Every line of the records that contains the string "maxAttempts" counts once; give the total and nothing else.

---+---

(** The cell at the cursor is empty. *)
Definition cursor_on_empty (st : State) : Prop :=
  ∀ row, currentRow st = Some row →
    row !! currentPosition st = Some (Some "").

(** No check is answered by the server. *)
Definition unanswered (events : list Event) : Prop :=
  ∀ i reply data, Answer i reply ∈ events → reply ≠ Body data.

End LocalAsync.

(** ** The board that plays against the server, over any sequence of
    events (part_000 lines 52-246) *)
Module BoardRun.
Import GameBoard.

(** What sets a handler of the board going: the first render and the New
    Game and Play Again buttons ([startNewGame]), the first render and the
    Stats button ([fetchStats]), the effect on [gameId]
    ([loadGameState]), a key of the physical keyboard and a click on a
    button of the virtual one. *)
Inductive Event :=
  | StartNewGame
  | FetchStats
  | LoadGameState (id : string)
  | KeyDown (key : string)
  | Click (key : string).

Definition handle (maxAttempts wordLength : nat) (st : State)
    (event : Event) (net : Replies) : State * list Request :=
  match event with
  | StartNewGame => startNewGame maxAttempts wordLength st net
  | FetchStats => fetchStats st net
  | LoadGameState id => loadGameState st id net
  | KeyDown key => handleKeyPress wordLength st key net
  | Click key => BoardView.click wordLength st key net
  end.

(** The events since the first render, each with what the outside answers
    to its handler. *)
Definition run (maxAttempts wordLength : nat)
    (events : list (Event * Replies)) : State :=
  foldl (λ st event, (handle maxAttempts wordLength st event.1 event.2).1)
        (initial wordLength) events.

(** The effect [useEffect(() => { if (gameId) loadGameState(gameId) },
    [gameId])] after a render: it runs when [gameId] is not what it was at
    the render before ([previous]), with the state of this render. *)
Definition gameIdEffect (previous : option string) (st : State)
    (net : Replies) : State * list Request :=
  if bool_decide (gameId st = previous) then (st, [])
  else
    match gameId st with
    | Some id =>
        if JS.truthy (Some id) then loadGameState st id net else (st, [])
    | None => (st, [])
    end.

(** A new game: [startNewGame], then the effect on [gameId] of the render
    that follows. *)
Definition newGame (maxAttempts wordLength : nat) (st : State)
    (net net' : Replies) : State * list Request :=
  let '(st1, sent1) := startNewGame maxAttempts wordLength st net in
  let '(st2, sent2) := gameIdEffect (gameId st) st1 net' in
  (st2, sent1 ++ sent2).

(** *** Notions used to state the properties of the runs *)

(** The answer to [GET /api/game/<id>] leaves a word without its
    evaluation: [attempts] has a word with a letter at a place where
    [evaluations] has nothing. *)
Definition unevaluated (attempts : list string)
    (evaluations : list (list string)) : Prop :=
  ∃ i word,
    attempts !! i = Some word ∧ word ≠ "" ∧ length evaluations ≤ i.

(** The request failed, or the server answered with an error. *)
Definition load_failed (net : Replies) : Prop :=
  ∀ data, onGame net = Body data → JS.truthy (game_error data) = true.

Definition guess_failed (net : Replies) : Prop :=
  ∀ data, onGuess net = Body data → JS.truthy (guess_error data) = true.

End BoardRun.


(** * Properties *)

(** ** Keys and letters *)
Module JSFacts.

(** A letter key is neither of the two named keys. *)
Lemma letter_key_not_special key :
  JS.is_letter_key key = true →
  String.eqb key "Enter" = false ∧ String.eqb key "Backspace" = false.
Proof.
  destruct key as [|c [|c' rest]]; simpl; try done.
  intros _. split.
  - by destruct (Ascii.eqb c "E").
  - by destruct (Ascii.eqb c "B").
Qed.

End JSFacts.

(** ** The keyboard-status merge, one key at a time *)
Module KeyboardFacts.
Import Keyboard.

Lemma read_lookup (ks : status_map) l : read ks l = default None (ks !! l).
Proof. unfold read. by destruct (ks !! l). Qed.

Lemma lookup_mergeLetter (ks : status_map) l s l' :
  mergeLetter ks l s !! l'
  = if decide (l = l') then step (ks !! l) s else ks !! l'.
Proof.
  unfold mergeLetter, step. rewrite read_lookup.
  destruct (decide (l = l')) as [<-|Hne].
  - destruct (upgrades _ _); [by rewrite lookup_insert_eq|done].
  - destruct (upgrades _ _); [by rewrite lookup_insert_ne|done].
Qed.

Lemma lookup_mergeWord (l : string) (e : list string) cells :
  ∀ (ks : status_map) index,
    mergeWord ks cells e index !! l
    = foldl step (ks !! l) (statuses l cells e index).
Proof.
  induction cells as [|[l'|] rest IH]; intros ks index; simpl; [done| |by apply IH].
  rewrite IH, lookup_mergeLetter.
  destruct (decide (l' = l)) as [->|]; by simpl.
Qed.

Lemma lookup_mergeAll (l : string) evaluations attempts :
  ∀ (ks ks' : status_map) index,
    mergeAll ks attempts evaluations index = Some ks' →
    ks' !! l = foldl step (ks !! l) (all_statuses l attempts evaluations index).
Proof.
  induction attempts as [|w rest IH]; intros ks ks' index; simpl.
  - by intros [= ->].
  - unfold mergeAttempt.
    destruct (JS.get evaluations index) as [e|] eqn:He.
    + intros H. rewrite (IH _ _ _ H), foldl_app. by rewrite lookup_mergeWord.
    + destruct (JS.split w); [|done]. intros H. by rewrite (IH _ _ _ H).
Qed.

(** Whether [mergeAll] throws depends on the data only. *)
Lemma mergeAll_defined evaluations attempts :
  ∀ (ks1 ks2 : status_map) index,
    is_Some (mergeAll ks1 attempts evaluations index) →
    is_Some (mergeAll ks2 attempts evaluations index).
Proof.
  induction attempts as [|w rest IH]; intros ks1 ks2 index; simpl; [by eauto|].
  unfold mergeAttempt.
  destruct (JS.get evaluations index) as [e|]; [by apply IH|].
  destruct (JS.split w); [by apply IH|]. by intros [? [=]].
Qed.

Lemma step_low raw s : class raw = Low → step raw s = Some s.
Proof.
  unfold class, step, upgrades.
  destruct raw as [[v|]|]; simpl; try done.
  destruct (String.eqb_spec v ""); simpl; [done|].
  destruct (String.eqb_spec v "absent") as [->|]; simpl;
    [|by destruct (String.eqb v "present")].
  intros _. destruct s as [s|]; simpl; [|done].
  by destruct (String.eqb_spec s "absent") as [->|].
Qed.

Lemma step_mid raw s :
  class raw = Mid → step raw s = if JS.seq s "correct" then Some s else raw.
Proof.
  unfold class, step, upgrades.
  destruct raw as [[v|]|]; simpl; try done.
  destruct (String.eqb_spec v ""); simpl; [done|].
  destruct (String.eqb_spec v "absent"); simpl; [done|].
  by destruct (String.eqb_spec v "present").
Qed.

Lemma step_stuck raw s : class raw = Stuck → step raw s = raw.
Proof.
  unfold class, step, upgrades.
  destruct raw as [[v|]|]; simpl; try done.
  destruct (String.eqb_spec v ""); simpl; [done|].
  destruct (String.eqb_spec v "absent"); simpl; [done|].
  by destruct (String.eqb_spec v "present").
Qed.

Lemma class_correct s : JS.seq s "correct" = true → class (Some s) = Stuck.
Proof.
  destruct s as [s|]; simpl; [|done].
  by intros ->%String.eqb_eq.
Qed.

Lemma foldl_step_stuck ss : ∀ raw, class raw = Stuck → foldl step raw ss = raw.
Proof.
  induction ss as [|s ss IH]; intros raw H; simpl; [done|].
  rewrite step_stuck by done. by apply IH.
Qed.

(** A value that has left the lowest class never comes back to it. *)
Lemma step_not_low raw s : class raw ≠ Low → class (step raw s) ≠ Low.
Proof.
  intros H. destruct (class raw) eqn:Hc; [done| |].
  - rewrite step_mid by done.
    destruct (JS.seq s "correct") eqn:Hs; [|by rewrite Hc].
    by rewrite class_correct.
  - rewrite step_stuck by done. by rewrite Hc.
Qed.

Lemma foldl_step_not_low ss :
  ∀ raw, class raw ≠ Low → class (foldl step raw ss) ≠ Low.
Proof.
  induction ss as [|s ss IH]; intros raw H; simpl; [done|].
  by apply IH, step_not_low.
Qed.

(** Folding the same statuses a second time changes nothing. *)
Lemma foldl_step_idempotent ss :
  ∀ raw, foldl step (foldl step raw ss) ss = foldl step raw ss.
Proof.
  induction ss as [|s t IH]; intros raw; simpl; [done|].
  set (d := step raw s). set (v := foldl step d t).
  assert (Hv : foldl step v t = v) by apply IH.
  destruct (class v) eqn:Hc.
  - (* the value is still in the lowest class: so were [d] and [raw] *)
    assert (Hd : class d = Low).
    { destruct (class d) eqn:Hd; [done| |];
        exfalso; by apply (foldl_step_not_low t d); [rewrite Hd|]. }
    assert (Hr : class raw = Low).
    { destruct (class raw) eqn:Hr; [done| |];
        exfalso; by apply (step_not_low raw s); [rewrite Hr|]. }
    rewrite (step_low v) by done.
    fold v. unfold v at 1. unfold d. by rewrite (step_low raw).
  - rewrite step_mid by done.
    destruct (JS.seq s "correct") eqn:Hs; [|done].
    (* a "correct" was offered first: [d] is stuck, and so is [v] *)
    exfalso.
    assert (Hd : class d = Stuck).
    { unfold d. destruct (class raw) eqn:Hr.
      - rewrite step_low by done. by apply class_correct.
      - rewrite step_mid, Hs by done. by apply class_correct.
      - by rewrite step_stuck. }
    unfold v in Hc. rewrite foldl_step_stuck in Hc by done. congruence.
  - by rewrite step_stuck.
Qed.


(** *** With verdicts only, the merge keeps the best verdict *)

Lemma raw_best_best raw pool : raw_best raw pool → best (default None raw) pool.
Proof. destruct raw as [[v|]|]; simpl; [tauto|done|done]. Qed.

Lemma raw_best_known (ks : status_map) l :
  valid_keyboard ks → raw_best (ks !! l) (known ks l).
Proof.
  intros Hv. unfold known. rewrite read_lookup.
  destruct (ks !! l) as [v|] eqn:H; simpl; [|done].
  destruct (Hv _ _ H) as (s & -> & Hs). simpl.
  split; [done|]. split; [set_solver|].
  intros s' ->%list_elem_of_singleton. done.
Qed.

---+---

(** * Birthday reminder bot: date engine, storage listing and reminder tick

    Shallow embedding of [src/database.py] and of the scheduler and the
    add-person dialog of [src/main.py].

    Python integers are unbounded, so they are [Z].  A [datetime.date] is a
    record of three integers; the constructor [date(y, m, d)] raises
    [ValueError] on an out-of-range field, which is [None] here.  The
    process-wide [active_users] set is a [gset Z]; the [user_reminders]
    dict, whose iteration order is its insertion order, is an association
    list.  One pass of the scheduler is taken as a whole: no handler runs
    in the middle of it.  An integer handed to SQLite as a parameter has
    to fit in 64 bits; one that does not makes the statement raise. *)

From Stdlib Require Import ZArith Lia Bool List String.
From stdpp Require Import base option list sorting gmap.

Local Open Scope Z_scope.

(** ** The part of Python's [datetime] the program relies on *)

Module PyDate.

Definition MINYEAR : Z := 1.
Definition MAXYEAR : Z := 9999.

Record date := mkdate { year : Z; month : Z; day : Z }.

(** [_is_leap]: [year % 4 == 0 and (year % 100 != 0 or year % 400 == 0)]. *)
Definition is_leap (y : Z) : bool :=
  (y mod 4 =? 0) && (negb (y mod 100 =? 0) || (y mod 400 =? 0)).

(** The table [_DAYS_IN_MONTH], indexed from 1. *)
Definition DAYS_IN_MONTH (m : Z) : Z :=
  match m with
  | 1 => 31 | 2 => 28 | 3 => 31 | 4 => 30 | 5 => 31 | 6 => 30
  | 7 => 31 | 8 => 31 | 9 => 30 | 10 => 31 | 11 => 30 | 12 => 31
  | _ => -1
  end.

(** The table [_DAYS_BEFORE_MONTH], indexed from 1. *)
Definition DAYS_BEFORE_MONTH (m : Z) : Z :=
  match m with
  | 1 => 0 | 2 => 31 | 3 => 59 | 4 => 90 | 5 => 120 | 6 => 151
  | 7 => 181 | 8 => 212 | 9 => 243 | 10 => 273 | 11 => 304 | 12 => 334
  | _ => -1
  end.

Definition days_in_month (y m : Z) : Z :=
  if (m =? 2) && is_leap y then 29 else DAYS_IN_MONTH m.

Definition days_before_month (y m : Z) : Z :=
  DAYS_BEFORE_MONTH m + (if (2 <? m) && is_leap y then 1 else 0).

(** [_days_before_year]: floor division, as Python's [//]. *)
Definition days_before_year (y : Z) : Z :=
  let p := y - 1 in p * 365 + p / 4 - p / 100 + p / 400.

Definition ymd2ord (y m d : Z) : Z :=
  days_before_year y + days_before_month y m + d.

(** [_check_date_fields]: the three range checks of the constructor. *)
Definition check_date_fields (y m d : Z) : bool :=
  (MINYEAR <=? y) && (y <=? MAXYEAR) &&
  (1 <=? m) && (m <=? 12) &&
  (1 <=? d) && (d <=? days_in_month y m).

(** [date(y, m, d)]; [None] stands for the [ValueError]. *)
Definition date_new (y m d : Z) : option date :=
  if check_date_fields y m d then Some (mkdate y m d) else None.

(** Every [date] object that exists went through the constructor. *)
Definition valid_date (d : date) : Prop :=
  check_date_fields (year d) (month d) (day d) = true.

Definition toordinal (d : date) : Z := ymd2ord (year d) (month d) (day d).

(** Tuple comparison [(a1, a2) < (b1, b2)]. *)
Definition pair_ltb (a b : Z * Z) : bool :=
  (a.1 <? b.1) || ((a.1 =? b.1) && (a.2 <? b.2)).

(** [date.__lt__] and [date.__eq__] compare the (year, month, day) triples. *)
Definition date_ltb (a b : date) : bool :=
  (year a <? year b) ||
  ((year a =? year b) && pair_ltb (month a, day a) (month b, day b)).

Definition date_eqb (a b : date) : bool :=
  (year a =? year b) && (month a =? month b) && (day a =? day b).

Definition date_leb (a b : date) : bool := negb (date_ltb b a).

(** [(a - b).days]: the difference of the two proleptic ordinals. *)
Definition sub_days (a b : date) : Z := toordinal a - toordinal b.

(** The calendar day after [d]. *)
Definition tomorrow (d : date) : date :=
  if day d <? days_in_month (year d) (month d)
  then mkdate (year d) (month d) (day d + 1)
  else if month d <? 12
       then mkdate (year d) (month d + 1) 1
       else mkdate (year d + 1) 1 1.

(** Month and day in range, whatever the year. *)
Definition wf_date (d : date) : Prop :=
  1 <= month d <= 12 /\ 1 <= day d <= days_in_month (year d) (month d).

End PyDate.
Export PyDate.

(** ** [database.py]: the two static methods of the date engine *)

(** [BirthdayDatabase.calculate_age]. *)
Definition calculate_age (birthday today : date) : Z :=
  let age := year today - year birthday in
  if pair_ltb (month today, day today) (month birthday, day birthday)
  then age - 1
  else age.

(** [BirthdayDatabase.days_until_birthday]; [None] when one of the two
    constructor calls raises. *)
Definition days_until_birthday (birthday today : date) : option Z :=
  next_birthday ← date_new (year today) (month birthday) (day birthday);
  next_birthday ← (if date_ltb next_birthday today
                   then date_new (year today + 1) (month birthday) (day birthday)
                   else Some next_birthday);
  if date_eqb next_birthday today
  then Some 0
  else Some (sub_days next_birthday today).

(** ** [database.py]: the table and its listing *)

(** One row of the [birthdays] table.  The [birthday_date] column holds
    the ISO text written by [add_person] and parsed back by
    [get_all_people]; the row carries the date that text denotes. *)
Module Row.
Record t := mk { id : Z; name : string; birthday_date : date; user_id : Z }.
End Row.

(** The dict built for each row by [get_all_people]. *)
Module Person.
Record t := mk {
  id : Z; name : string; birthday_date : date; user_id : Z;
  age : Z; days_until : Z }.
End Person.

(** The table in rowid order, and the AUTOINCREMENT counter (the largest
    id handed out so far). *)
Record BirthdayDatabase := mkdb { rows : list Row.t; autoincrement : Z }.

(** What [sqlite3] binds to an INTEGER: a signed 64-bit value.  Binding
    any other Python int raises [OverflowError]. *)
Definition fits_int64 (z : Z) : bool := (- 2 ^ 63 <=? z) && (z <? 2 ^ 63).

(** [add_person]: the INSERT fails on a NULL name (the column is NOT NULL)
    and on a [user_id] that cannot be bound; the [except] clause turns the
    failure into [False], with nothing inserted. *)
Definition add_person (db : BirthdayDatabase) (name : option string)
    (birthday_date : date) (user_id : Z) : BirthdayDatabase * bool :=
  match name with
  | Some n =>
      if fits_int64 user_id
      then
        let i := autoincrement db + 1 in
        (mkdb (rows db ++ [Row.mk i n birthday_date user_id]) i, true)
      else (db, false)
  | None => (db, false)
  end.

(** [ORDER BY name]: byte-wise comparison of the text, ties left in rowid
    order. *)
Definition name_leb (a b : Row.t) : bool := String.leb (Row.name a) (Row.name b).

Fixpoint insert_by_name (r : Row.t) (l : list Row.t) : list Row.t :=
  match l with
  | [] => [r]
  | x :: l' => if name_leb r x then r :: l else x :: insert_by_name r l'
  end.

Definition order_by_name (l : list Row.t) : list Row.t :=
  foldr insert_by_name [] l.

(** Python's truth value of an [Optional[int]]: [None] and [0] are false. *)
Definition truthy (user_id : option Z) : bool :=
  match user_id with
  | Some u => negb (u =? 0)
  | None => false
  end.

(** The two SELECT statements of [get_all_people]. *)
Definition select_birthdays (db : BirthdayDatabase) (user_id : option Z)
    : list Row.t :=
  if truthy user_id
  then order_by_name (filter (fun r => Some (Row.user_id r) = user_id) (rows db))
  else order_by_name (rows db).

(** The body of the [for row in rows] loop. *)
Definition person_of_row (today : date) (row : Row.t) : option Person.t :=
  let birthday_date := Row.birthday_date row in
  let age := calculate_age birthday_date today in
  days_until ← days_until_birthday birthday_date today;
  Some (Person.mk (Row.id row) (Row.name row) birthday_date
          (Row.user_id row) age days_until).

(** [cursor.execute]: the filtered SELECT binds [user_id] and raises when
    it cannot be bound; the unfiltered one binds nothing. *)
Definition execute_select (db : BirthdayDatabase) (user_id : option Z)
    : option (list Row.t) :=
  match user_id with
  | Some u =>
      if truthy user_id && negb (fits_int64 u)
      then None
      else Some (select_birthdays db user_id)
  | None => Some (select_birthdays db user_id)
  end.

---+---

*Reply to the exercise*. 6